What you will do » In the entries below, find the lines with the word "instanceof" and copy them.

Material supplied »
==============================

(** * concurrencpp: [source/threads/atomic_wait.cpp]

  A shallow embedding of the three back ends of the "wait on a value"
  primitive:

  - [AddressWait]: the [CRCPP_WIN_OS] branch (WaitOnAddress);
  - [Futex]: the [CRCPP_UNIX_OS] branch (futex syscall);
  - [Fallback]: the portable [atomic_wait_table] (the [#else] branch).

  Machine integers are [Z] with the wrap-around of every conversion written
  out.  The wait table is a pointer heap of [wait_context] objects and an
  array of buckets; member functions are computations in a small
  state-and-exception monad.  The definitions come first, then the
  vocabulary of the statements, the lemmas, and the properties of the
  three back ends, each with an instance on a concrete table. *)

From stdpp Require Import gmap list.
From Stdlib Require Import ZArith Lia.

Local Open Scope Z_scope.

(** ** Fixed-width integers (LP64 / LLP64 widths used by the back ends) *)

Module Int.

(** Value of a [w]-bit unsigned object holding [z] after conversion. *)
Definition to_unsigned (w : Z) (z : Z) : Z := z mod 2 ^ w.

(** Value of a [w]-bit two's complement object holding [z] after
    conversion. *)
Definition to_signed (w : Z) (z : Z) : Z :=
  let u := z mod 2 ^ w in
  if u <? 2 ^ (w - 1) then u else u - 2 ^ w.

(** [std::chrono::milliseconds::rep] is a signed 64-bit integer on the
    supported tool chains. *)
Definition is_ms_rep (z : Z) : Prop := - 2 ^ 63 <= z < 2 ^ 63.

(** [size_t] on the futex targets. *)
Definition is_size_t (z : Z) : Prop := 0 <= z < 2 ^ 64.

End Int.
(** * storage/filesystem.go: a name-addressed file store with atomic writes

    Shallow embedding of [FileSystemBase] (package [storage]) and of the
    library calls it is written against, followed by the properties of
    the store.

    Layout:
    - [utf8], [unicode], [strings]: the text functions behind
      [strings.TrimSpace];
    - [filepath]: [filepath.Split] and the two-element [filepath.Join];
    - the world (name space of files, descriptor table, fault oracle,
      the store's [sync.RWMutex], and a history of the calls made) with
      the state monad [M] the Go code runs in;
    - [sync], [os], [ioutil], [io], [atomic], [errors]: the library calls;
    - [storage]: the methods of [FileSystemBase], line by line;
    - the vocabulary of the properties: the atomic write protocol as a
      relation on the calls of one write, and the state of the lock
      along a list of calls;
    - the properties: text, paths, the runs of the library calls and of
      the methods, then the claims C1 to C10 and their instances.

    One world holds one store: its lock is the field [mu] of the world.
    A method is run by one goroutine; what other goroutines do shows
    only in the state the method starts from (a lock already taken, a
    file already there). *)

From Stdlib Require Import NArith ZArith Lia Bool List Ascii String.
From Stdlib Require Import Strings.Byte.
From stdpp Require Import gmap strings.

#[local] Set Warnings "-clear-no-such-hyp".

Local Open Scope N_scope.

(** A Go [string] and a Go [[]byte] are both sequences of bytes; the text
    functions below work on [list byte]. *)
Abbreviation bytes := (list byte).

==============================

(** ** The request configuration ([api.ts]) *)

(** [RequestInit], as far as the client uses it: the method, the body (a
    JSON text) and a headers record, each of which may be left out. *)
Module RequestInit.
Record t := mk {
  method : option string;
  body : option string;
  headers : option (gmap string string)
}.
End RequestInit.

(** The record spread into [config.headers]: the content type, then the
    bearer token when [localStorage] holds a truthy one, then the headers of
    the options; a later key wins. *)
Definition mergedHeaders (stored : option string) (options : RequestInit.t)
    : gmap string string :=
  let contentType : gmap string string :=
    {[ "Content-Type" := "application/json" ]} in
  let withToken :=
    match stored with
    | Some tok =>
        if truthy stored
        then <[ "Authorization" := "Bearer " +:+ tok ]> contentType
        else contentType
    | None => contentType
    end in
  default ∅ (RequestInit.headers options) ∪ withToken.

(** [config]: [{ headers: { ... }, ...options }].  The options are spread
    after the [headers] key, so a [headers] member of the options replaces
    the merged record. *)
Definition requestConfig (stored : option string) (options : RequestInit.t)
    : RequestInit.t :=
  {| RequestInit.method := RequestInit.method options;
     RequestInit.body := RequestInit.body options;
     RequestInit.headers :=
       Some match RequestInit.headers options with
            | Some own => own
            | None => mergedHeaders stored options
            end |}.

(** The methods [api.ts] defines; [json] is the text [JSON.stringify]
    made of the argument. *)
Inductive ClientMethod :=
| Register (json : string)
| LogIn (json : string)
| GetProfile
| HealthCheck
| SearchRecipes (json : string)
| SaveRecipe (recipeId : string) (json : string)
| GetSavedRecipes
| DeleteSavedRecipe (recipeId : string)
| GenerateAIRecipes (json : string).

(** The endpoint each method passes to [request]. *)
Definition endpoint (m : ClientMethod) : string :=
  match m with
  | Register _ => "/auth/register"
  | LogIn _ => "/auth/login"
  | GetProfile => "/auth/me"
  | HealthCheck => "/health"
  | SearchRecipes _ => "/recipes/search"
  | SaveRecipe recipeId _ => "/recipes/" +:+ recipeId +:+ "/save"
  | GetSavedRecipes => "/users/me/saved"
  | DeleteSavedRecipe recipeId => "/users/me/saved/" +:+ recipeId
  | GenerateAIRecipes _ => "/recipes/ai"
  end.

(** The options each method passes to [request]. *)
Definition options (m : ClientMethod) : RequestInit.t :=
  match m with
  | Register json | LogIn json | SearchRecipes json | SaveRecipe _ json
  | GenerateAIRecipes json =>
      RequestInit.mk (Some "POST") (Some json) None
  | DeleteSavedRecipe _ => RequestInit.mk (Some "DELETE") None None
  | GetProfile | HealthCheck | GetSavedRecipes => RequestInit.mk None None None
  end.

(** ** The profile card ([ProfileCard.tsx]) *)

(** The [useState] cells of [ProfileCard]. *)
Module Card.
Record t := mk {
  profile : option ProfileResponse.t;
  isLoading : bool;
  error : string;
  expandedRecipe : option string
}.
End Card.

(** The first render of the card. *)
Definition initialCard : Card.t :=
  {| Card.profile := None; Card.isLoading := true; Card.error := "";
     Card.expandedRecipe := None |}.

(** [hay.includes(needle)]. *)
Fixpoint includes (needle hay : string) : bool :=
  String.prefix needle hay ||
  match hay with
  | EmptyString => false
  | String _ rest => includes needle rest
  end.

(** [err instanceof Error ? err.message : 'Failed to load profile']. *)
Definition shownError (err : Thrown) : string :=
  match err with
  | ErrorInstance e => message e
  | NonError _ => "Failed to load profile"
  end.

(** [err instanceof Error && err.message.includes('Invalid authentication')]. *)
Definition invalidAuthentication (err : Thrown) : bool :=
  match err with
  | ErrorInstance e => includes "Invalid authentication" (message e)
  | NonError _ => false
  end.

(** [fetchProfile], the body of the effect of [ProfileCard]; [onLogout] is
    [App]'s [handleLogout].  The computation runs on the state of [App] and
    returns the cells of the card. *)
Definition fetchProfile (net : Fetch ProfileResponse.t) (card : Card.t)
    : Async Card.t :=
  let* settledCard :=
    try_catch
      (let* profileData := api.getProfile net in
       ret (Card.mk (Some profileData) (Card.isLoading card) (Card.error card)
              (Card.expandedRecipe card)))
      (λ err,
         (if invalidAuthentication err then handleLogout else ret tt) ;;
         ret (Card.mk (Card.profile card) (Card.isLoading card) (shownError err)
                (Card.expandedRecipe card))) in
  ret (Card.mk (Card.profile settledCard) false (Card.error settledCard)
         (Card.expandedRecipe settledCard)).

==============================

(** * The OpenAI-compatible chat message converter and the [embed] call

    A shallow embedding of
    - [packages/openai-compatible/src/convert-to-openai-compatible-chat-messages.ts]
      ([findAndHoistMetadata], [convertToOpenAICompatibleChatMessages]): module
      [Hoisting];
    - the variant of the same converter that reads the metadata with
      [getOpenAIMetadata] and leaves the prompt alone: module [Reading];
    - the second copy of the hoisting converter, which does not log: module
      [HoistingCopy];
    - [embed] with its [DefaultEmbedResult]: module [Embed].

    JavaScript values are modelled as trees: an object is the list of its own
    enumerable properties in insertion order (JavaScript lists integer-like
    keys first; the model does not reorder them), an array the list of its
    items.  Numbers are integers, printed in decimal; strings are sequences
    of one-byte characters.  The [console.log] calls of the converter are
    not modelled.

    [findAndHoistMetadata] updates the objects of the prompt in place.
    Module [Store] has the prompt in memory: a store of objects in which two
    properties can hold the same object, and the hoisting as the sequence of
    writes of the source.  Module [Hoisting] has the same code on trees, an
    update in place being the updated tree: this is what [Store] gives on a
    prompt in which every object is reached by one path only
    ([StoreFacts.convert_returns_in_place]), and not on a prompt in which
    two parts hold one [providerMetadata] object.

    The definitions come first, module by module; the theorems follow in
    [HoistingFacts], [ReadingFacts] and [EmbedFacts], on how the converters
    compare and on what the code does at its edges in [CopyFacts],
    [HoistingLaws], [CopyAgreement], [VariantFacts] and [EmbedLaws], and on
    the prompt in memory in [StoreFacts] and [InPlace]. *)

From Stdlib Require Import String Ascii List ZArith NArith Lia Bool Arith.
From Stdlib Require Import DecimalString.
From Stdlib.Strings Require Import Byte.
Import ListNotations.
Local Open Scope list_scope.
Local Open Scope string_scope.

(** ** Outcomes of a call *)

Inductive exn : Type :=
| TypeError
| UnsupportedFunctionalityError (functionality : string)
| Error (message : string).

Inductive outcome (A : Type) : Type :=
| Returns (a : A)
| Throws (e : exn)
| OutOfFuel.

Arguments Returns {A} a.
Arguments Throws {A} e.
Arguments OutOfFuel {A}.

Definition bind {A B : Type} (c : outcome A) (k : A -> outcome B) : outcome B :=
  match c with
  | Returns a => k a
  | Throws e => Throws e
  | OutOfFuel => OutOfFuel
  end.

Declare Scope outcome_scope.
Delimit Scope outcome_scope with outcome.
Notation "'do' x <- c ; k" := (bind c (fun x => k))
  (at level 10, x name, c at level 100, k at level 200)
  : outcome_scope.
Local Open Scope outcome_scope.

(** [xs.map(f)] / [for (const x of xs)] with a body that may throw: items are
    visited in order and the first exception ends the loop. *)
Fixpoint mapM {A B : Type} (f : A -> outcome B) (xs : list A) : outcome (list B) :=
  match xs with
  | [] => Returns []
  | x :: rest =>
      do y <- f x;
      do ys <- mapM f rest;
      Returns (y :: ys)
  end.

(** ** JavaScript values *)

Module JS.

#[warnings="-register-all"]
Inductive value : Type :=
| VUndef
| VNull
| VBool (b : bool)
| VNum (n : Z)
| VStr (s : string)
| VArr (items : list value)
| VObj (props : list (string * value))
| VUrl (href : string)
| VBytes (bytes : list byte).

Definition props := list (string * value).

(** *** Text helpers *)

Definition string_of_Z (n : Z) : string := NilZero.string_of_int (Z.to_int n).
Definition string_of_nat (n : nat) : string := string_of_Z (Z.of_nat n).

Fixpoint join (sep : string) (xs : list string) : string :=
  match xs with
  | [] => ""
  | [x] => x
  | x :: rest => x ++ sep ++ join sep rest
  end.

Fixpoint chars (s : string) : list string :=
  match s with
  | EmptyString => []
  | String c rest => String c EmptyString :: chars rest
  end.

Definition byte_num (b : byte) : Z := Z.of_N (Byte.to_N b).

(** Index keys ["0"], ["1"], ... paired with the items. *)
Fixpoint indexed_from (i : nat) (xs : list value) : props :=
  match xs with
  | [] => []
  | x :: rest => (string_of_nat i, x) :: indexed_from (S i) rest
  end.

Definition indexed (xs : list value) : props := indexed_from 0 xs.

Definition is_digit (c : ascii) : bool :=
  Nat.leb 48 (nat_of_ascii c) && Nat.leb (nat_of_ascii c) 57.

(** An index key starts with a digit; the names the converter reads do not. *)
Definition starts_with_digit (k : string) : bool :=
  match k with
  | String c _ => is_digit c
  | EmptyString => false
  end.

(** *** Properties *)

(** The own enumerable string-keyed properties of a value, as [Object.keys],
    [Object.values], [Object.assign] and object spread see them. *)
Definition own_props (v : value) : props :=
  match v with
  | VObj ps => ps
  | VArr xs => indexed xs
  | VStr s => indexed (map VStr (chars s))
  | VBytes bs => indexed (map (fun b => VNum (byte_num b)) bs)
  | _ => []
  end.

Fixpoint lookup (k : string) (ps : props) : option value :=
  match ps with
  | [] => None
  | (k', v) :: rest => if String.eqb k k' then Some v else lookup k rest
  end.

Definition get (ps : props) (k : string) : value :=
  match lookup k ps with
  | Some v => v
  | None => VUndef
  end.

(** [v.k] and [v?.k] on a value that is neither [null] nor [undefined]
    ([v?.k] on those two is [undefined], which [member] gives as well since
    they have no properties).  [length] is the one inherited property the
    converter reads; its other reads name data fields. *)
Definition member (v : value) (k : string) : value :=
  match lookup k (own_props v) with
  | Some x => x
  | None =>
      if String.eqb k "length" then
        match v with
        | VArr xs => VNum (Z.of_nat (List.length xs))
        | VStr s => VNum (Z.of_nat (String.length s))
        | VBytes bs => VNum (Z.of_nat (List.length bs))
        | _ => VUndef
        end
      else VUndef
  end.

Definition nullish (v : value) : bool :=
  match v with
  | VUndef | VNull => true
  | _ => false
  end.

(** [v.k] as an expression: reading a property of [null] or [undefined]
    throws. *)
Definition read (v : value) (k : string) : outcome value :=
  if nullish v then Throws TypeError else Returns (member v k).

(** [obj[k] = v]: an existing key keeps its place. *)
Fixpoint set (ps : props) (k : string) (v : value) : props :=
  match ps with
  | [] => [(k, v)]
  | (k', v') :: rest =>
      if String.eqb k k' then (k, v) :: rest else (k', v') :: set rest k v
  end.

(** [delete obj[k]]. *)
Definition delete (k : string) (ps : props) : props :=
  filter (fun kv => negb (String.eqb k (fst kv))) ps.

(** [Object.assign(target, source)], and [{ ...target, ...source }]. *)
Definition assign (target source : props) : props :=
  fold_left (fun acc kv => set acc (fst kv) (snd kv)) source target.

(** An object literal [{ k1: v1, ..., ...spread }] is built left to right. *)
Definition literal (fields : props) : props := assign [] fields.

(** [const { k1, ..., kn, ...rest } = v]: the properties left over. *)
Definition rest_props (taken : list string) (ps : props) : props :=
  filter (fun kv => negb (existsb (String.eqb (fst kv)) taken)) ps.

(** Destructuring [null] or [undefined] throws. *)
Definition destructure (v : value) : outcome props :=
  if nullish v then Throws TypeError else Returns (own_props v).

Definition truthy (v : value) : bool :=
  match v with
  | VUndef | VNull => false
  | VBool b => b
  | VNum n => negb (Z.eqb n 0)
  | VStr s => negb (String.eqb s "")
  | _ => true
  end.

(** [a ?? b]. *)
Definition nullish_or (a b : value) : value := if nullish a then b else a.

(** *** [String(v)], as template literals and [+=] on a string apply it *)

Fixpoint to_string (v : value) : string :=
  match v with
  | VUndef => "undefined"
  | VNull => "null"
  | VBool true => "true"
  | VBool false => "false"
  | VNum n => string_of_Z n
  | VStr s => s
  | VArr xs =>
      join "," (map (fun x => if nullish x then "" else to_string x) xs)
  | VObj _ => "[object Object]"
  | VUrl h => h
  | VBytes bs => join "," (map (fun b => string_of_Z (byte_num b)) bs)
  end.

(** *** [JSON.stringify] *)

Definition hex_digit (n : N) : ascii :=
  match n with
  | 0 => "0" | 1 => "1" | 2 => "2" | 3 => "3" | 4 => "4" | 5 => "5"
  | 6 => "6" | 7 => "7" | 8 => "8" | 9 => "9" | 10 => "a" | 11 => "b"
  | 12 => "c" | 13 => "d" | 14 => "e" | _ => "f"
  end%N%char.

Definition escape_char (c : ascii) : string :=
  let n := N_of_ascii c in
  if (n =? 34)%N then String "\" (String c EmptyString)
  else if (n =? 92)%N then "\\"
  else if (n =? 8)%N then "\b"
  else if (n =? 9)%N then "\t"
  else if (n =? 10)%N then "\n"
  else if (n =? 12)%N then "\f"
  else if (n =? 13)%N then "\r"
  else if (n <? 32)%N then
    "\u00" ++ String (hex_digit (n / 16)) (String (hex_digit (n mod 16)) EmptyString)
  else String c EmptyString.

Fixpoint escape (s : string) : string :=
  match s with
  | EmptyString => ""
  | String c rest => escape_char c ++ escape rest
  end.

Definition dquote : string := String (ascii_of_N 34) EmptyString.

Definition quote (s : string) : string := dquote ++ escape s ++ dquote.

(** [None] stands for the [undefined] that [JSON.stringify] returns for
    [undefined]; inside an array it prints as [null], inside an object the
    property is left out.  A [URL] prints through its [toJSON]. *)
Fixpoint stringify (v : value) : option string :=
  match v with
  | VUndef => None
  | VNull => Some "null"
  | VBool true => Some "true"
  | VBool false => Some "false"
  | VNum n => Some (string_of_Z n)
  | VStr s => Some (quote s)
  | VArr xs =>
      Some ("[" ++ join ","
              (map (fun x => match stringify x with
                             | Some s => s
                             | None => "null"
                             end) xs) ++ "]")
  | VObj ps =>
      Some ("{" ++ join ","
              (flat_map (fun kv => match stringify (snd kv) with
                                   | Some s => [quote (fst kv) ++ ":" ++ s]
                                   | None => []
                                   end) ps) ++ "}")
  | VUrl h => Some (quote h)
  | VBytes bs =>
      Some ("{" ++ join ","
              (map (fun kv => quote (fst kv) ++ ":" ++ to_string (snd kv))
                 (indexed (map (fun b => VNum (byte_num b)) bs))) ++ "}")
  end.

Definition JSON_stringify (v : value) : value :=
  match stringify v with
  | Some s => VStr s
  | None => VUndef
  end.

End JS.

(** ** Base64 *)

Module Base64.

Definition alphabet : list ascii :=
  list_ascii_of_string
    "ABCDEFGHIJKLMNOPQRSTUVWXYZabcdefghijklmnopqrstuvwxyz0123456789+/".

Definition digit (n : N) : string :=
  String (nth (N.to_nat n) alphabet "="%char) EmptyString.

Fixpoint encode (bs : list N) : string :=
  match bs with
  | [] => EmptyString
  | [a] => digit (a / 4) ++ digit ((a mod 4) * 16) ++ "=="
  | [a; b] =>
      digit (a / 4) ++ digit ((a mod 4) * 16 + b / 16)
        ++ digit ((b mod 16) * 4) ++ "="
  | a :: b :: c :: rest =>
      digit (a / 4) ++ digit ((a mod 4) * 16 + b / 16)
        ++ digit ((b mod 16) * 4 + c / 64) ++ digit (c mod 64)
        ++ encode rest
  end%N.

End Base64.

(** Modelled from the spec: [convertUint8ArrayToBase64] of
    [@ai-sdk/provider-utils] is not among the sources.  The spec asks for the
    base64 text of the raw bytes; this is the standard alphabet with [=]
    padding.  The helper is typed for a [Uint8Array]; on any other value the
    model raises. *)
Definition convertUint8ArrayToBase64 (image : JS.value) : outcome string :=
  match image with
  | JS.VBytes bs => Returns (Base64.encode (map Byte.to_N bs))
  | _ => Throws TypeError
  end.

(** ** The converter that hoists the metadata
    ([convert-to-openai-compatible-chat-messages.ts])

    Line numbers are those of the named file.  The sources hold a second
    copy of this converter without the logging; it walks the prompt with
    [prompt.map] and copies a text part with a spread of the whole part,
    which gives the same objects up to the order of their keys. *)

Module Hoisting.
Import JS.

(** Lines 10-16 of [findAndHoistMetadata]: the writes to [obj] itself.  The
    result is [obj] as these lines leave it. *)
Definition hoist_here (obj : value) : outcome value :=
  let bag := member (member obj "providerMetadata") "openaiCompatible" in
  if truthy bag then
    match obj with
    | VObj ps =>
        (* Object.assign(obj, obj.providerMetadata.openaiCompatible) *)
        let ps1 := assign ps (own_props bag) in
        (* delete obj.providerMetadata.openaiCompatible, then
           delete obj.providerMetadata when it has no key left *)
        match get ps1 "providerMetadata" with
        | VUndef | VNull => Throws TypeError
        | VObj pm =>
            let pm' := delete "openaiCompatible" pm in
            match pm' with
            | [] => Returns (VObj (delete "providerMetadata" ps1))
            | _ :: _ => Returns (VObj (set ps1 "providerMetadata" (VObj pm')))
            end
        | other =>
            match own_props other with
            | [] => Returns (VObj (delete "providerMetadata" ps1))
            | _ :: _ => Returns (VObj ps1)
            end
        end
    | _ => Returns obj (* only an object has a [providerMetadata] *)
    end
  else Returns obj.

==============================

Exercise response »
(** [err instanceof Error ? err.message : 'Failed to load profile']. *)
(** [err instanceof Error && err.message.includes('Invalid authentication')]. *)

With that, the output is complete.